== Supplied records

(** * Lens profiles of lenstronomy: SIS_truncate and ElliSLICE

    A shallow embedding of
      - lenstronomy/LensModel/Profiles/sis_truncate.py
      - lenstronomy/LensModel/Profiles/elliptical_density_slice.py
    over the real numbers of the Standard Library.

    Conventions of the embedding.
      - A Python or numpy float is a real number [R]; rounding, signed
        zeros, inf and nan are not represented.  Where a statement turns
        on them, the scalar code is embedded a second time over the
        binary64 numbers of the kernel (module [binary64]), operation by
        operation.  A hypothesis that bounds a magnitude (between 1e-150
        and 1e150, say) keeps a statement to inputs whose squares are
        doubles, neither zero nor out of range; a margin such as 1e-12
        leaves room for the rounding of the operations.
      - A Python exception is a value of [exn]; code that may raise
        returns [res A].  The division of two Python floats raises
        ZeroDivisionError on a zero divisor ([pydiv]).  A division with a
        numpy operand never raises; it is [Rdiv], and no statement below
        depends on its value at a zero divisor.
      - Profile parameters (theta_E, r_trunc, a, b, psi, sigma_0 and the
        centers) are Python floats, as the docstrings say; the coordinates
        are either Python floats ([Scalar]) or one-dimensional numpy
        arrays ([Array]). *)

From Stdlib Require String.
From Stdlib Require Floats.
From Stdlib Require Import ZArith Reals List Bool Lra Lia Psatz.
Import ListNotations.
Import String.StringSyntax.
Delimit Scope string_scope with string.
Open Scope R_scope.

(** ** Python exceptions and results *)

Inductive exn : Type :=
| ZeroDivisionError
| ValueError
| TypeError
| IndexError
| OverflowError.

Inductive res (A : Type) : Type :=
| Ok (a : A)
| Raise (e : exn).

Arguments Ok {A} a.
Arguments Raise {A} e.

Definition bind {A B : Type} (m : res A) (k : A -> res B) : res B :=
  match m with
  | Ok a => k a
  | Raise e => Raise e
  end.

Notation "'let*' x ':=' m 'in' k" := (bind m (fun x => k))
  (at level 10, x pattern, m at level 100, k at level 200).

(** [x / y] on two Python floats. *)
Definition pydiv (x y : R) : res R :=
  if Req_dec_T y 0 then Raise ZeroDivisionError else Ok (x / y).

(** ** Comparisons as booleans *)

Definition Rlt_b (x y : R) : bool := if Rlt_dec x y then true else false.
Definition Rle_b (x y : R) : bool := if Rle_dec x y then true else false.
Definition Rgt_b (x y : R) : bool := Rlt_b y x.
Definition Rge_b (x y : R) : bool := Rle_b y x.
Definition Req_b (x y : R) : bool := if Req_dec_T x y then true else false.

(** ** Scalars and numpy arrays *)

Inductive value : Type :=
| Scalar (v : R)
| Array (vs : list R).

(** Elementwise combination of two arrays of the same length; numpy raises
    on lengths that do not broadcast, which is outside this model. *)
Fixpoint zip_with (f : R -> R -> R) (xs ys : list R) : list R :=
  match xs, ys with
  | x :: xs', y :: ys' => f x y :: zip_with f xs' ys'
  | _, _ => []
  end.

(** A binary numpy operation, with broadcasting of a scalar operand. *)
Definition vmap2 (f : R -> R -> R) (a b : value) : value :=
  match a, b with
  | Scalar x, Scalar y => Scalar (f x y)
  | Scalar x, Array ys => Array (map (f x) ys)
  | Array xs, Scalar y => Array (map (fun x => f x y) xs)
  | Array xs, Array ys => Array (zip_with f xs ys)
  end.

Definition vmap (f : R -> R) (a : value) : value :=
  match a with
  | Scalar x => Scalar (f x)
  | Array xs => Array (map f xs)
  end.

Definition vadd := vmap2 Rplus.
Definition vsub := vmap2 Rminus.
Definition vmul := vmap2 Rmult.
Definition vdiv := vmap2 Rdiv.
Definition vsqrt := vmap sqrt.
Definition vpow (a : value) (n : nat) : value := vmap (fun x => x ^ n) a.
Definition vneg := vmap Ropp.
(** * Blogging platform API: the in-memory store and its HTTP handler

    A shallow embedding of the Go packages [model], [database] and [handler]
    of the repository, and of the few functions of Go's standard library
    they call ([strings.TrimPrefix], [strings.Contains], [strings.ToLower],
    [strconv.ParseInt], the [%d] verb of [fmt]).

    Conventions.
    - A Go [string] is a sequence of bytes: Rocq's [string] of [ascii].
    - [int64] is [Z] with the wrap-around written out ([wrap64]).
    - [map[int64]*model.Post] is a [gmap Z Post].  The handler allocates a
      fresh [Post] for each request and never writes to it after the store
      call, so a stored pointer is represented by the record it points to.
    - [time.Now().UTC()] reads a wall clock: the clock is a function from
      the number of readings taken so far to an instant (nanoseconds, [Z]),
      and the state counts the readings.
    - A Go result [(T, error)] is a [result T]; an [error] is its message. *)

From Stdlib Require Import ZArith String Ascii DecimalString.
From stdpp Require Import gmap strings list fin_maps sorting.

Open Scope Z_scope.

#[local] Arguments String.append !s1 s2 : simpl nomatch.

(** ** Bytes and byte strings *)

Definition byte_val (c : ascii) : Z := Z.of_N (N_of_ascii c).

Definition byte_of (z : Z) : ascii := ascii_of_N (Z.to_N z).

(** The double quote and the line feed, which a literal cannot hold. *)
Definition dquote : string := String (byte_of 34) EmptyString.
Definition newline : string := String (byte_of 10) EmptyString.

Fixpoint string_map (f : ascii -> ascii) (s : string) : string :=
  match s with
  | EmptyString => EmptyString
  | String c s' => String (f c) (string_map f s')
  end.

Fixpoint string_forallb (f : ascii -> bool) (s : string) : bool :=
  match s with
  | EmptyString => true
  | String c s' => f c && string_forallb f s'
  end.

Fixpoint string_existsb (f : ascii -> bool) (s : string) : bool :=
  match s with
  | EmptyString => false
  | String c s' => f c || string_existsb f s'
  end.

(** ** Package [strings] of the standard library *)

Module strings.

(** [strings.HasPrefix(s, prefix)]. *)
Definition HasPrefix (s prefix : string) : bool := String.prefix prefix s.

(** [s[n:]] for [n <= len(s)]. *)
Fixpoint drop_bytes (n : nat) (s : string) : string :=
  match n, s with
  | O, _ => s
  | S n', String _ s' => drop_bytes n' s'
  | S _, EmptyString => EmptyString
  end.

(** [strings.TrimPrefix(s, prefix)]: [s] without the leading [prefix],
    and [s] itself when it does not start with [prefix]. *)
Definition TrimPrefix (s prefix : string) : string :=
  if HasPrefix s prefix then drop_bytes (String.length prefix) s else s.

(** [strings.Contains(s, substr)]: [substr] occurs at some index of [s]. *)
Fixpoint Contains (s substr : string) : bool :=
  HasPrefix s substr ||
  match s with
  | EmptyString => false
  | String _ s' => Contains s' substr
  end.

====

● Problem description
Each line from the first line of the entries up to and including the line containing "and 1e150, say)" should be transcribed exactly, with all other lines left out.

● Solution below
(** * Lens profiles of lenstronomy: SIS_truncate and ElliSLICE

    A shallow embedding of
      - lenstronomy/LensModel/Profiles/sis_truncate.py
      - lenstronomy/LensModel/Profiles/elliptical_density_slice.py
    over the real numbers of the Standard Library.

    Conventions of the embedding.
      - A Python or numpy float is a real number [R]; rounding, signed
        zeros, inf and nan are not represented.  Where a statement turns
        on them, the scalar code is embedded a second time over the
        binary64 numbers of the kernel (module [binary64]), operation by
        operation.  A hypothesis that bounds a magnitude (between 1e-150
        and 1e150, say) keeps a statement to inputs whose squares are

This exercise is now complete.